Article paru dans « Communisme-Ouvrier n°14« , bulletin de l’Initiative Communiste-Ouvrière, novembre 2011 :

Jeudi 13 octobre 2011, Lise Bonnafous, prof de maths âgée de 44 ans, s’est suicidée en s’immolant par le feu, devant les élèves, dans la cour du lycée où elle enseignait depuis 10 ans, le plus grand de l’agglomération de Béziers. S’il y a régulièrement des suicides de profs sur leur lieu de travail (pendaison, coup de feu…), c’est la première fois qu’un tel acte, l’immolation, a lieu au sein de l’Éducation nationale. Il y a eu pourtant assez peu de réactions : quelques débrayages ont eu lieu dans la région, une manifestation à Montpellier, mais au niveau national le syndicat majoritaire n’a proposé qu’une minute de silence en salle des profs. Le ministre, quant à lui, a présenté Lise Bonnafous comme fragile et suivie médicalement et n’a pas jugé utile de se rendre à ses obsèques. L’ A.G. de l’établissement a réagi vivement : « Luc Chatel a menti, elle n’était pas suivie médicalement, ni fragile, mais consciencieuse, compétente, aimant son travail et courageuse ». Il eût été bien commode de pouvoir mettre son immolation au compte d’une dépression : dans tous les suicides sur le lieu de travail, pour l’employeur, raison médicale vaut mieux que raison managériale. « Nous sommes tous fragiles » ont répondu des lycéens de Béziers.
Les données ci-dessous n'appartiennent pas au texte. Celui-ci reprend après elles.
(* ===== verification/Terminal.v ===== *)
(** * Terminals

    [pkg/sandboxmatrix/grpc/terminal.go]: the registry that maps the
    gateway's terminal ids to terminals of sandboxd, the calls proxied
    through it, and the output stream.  The JSON decoding of a control frame
    and base64 are parameters. *)
From Stdlib Require Import QArith_base.
From S2P Require Import Prelude Prog Kube Lens SessionEnv GoTime Orchestrator RateLimit ApiKey Gateway Rules Samples Access.

#[local] Open Scope Z_scope.

Definition maxTerminals : Z := 10000.

Inductive TermSignal :=
  | SIGNAL_UNSPECIFIED | SIGNAL_INT | SIGNAL_TERM | SIGNAL_KILL | SIGNAL_TSTP | SIGNAL_HUP.

Definition terminalSignalName (sig : TermSignal) : res string :=
  match sig with
  | SIGNAL_INT => Ok "SIGINT"
  | SIGNAL_TERM => Ok "SIGTERM"
  | SIGNAL_KILL => Ok "SIGKILL"
  | SIGNAL_TSTP => Ok "SIGTSTP"
  | SIGNAL_HUP => Ok "SIGHUP"
  | SIGNAL_UNSPECIFIED => Err (Status InvalidArgument)
  end.

(** ** The registry *)

Definition forget_terminal (id : string) (g : Gw) : Gw :=
  with_terminals (delete id (g_terminals g)) (g_terminalSeq g) g.

Definition dropTerminal (id : string) : gwP unit := gmem (fun g => (tt, forget_terminal id g)).

Definition resolveTerminal (id : string) : gwP (res (string * Z)) :=
  do e <- gmem (fun g => (g_terminals g !! id, g));
  match e with
  | None => Ret (Err (Status NotFound))
  | Some e =>
      do r <- getPodIP (te_sessionID e);
      match r with
      | Err err => do! dropTerminal id; Ret (Err err)
      | Ok podIP => Ret (Ok (podIP, te_sandboxdID e))
      end
  end.

(** [terminalSeq] is a [uint64]. *)
Definition next_seq (seq : Z) : Z := (seq + 1) mod 2 ^ 64.

Definition terminalName (seq : Z) : string := "term-" +:+ itoa seq.

(** The critical section that records a terminal; [None]: the registry is
    full. *)
Definition addTerminal (sessionID : string) (sandboxdID : Z) (g : Gw) : option string * Gw :=
  if maxTerminals <=? Z.of_nat (size (g_terminals g)) then (None, g)
  else
    let seq := next_seq (g_terminalSeq g) in
    (Some (terminalName seq),
     with_terminals (<[terminalName seq := mkTerminal sessionID sandboxdID]> (g_terminals g)) seq g).

Record CreateTerminalRequest := mkCreateTerminal {
  ct_sessionId : string; ct_argv : list string; ct_workdir : string; ct_env : gmap string string;
  ct_rows : Z; ct_cols : Z;
}.

Definition ptyCreate (req : CreateTerminalRequest) : sbxReq :=
  SPtyCreate (ct_argv req) (ct_workdir req) (ct_env req)
    (if ct_rows req <=? 0 then 24 else ct_rows req) (if ct_cols req <=? 0 then 80 else ct_cols req).

(** Terminal id and pid. *)
Definition CreateTerminal (req : CreateTerminalRequest) : gwP (res (string * Z)) :=
  if decide (ct_sessionId req = "") then Ret (Err (Status InvalidArgument))
  else if decide (ct_argv req = []) then Ret (Err (Status InvalidArgument))
  else
    try podIP <- getPodIP (ct_sessionId req);
    do r <- sandboxdCall podIP (ptyCreate req);
    match r with
    | Err _ => Ret (Err (Status Unavailable))
    | Ok (_, None) => Ret (Err (Status Internal))
    | Ok (_, Some created) =>
        do id <- gmem (addTerminal (ct_sessionId req) (fst created));
        Ret (match id with
             | None => Err (Status ResourceExhausted)
             | Some id => Ok (id, snd created)
             end)
    end.

(** ** Proxied calls *)

Definition TerminalWrite (id text : string) : gwP (res bool) :=
  try t <- resolveTerminal id;
  do r <- sandboxdCall (fst t) (SPtyInput (snd t) text);
  Ret (match r with Err _ => Err (Status Unavailable) | Ok (code, _) => Ok (code =? 200) end).

Definition TerminalResize (id : string) (rows cols : Z) : gwP (res bool) :=
  try t <- resolveTerminal id;
  do r <- sandboxdCall (fst t) (SPtyResize (snd t) rows cols);
  Ret (match r with Err _ => Err (Status Unavailable) | Ok (code, _) => Ok (code =? 200) end).

Definition TerminalForeground (id : string) : gwP (res (Z * bool)) :=
  try t <- resolveTerminal id;
  do r <- sandboxdCall (fst t) (SPtyForeground (snd t));
  Ret (match r return res (Z * bool) with
       | Err _ => Err (Status Unavailable)
       | Ok (_, None) => Err (Status Internal)
       | Ok (_, Some fg) => Ok fg
       end).

Definition TerminalSignal (id : string) (sig : TermSignal) : gwP (res Z) :=
  match terminalSignalName sig with
  | Err e => Ret (Err e)
  | Ok name =>
      try t <- resolveTerminal id;
      do r <- sandboxdCall (fst t) (SPtySignal (snd t) name);
      Ret (match r return res Z with
           | Err _ => Err (Status Unavailable)
           | Ok (_, None) => Err (Status Internal)
           | Ok (_, Some pgid) => Ok pgid
           end)
  end.

Definition TerminalDestroy (id : string) (graceMs : Z) : gwP (res bool) :=
  try t <- resolveTerminal id;
  do r <- sandboxdCall (fst t) (SPtyDestroy (snd t) graceMs);
  match r with
  | Err _ => Ret (Err (Status Unavailable))
  | Ok (code, _) => do! dropTerminal id; Ret (Ok (code =? 200))
  end.

(** ** The output stream *)

(** One parsed payload: output, the exit status and signal, or a frame with
    nothing to forward. *)
Inductive ptyStreamFrame :=
  | FData (output : string)
  | FExit (exitCode : Z) (signal : string)
  | FPid.

Section stream.
(** The [exit] and [signal] fields of a JSON control frame. *)
Context (json_frame : string -> option (option Z * string)).
Context (base64_decode : string -> option string).

Definition parsePTYStreamFrame (payload : string) : res ptyStreamFrame :=
  if has_prefix payload "{" then
    match json_frame payload with
    | None => Err (Plain "frame decode")
    | Some (Some code, signal) => Ok (FExit code signal)
    | Some (None, _) => Ok FPid
    end
  else match base64_decode payload with
       | None => Err (Plain "base64 decode")
       | Some output => Ok (FData output)
       end.

(** The frames sent for the lines of the event stream, and the result;
    [broken]: reading fails after the last line.  (An empty output is sent as
    a frame, too.) *)
Fixpoint streamLines (lines : list string) (broken : bool) : list ptyStreamFrame * res unit :=
  match lines with
  | [] => ([], if broken then Err (Status Internal) else Ok tt)
  | line :: lines =>
      match strip_prefix "data: " line with
      | None => streamLines lines broken
      | Some payload =>
          match parsePTYStreamFrame payload with
          | Err _ => ([], Err (Status Internal))
          | Ok (FExit code signal) => ([FExit code signal], Ok tt)
          | Ok (FData output) =>
              let '(frames, r) := streamLines lines broken in (FData output :: frames, r)
          | Ok FPid => streamLines lines broken
          end
      end
  end.

(** A client that takes every frame. *)
Definition TerminalStream (id : string) : gwP (list ptyStreamFrame * res unit) :=
  do t <- resolveTerminal id;
  match t with
  | Err e => Ret ([], Err e)
  | Ok t =>
      do r <- sandboxdCall (fst t) (SPtyStream (snd t));
      Ret (match r return list ptyStreamFrame * res unit with
           | Err _ => ([], Err (Status Unavailable))
           | Ok (_, body) => let '(lines, broken) := default ([], false) body in streamLines lines broken
           end)
  end.
End stream.

(** ** Lemmas *)

Definition has_id (seq : Z) (id : string) : Prop := exists n, 1 <= n <= seq /\ id = terminalName n.

(** The registry is within its bound and holds ids that were handed out. *)
Definition terminals_ok (g : Gw) : Prop :=
  Z.of_nat (size (g_terminals g)) <= maxTerminals /\
  forall id, is_Some (g_terminals g !! id) -> has_id (g_terminalSeq g) id.

Lemma terminalName_inj (m n : Z) : terminalName m = terminalName n -> m = n.
Proof.
  unfold terminalName, itoa. intros H. apply (f_equal (strip_prefix "term-")) in H.
  rewrite !strip_prefix_app in H. injection H as H. by apply (inj pretty).
Qed.

Lemma forget_terminal_ok (id : string) (g : Gw) : terminals_ok g -> terminals_ok (forget_terminal id g).
Proof.
  intros [Hsize Hids]. split; simpl.
  - rewrite map_size_delete. destruct (g_terminals g !! id); simpl; lia.
  - intros id' H. apply Hids. destruct H as [e He]. exists e. by apply lookup_delete_Some in He as [_ ?].
Qed.

Lemma addTerminal_spec (sessionID : string) (sandboxdID : Z) (g : Gw) :
  terminals_ok g -> 0 <= g_terminalSeq g < 2 ^ 64 - 1 ->
  let '(id, g') := addTerminal sessionID sandboxdID g in
  terminals_ok g' /\
  match id with
  | None => g' = g /\ Z.of_nat (size (g_terminals g)) = maxTerminals
  | Some id => g_terminals g !! id = None /\
      g' = with_terminals (<[id := mkTerminal sessionID sandboxdID]> (g_terminals g)) (g_terminalSeq g + 1) g
  end.
Proof.
  intros [Hsize Hids] Hseq. unfold addTerminal.
  destruct (Z.leb_spec maxTerminals (Z.of_nat (size (g_terminals g)))); [split; [done|]; split; [done|lia]|].
  assert (next_seq (g_terminalSeq g) = g_terminalSeq g + 1) as -> by (unfold next_seq; rewrite Z.mod_small; lia).
  assert (g_terminals g !! terminalName (g_terminalSeq g + 1) = None) as Hnew.
  { apply eq_None_not_Some. intros (n & Hn & He)%Hids. apply terminalName_inj in He. lia. }
  split; [|done]. split; simpl.
  - rewrite map_size_insert_None by done. lia.
  - intros id. rewrite lookup_insert. case_decide as He; [intros _; exists (g_terminalSeq g + 1); split; [lia|done]|].
    intros (n & Hn & ->)%Hids. exists n. split; [lia|done].
Qed.

Lemma getPodIP_reads (id : string) : reads_memory (getPodIP id).
Proof.
  assert (forall n wait maxWait, reads_memory (pollRounds n wait maxWait id)) as Hpoll.
  { intros n. induction n as [|n IH]; intros wait maxWait; [done|].
    unfold reads_memory. cbn [pollRounds]. apply only_bind; [by apply only_call|]. intros [|]; [|done].
    apply only_bind; [by apply only_call|]. intros r.
    destruct (match r with Ok l => first_ip l | Err _ => None end); [done|apply IH]. }
  apply only_bind; [by apply only_call|]. intros [s|e]; cbv beta iota zeta; [|done].
  case_decide; [|apply Hpoll]. apply only_bind; [by apply only_call|]. intros r. done.
Qed.

(** The frames of a stream are output frames, with at most one exit frame at
    the end. *)
Lemma stream_exit_last (json_frame : string -> option (option Z * string))
    (base64_decode : string -> option string) (lines : list string) (broken : bool) :
  exists outputs last,
    fst (streamLines json_frame base64_decode lines broken) = (FData <$> outputs) ++ last /\
    (last = [] \/ exists code signal, last = [FExit code signal] /\
       snd (streamLines json_frame base64_decode lines broken) = Ok tt).
Proof.
  induction lines as [|line lines (outputs & last & Hf & Hl)]; cbn [streamLines].
  - exists [], []. split; [done|by left].
  - destruct (strip_prefix "data: " line) as [payload|]; [|by exists outputs, last].
    destruct (parsePTYStreamFrame _ _ payload) as [[output|code signal|]|e].
    + destruct (streamLines _ _ lines broken) as [frames r]. cbn [fst snd] in *. subst frames.
      by exists (output :: outputs), last.
    + exists [], [FExit code signal]. split; [done|]. right. by exists code, signal.
    + by exists outputs, last.
    + exists [], []. split; [done|by left].
Qed.

(** ** Theorems *)

(** [CreateTerminal] hands out an id that no live terminal has, recorded
    for the session and the terminal of sandboxd, and changes the registry in
    no other way; the registry keeps within its bound, and a call that fails
    leaves it alone. *)
Theorem create_terminal_registers (faults : bool) (req : CreateTerminalRequest) (g : Gw) (c : Cluster)
    (Hok : terminals_ok g) (Hseq : 0 <= g_terminalSeq g < 2 ^ 64 - 1) :
  wp (kube_contract Gw faults) (CreateTerminal req)
    (fun o v' => terminals_ok (fst v') /\
       match o with
       | Done (Ok (id, _)) => g_terminals g !! id = None /\ exists n,
           fst v' = with_terminals (<[id := mkTerminal (ct_sessionId req) n]> (g_terminals g))
                      (g_terminalSeq g + 1) g
       | Done (Err _) => fst v' = g
       | Panicked => fst v' = g
       end) (g, c).
Proof.
  unfold CreateTerminal. case_decide; [by split|]. case_decide; [by split|].
  apply wp_reads_bind; [apply getPodIP_reads|intros [g' c'] Hg; simpl in *; by subst|].
  intros [ip|e] [g1 c1] Hg1; cbn [fst] in Hg1; subst g1; [|by split].
  apply (wp_call _ (Sandboxd ip (ptyCreate req))). intros r [g2 c2] Hv. cbn in Hv. injection Hv as -> ->.
  destruct r as [[code [created|]]|e]; [|by split..].
  apply wp_mem. cbn [fst snd]. pose proof (addTerminal_spec (ct_sessionId req) (fst created) g Hok Hseq) as Hadd.
  destruct (addTerminal _ _ g) as [[id|] g']; cbn [fst snd wp]; destruct Hadd as [Hok' Hadd]; (split; [done|]).
  - destruct Hadd as [Hnew ->]. split; [done|]. by eexists.
  - by destruct Hadd.
Qed.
Le taux de suicide des enseignants est de 39 par an pour 100.000 [*], dans un métier sans médecine du travail, où les conditions de travail se sont dégradées avec la suppression d’un poste d’enseignant sur 10 en 5 ans et où la pression mise sur les personnels (contrats, projets, entretiens, objectifs…) contribue activement au développement de la souffrance et de l’épuisement au travail, le burn-out. Une enquête de la mutuelle, la MGEN, révèle que 17% des enseignants, et surtout les plus jeunes, sont en situation de burn-out.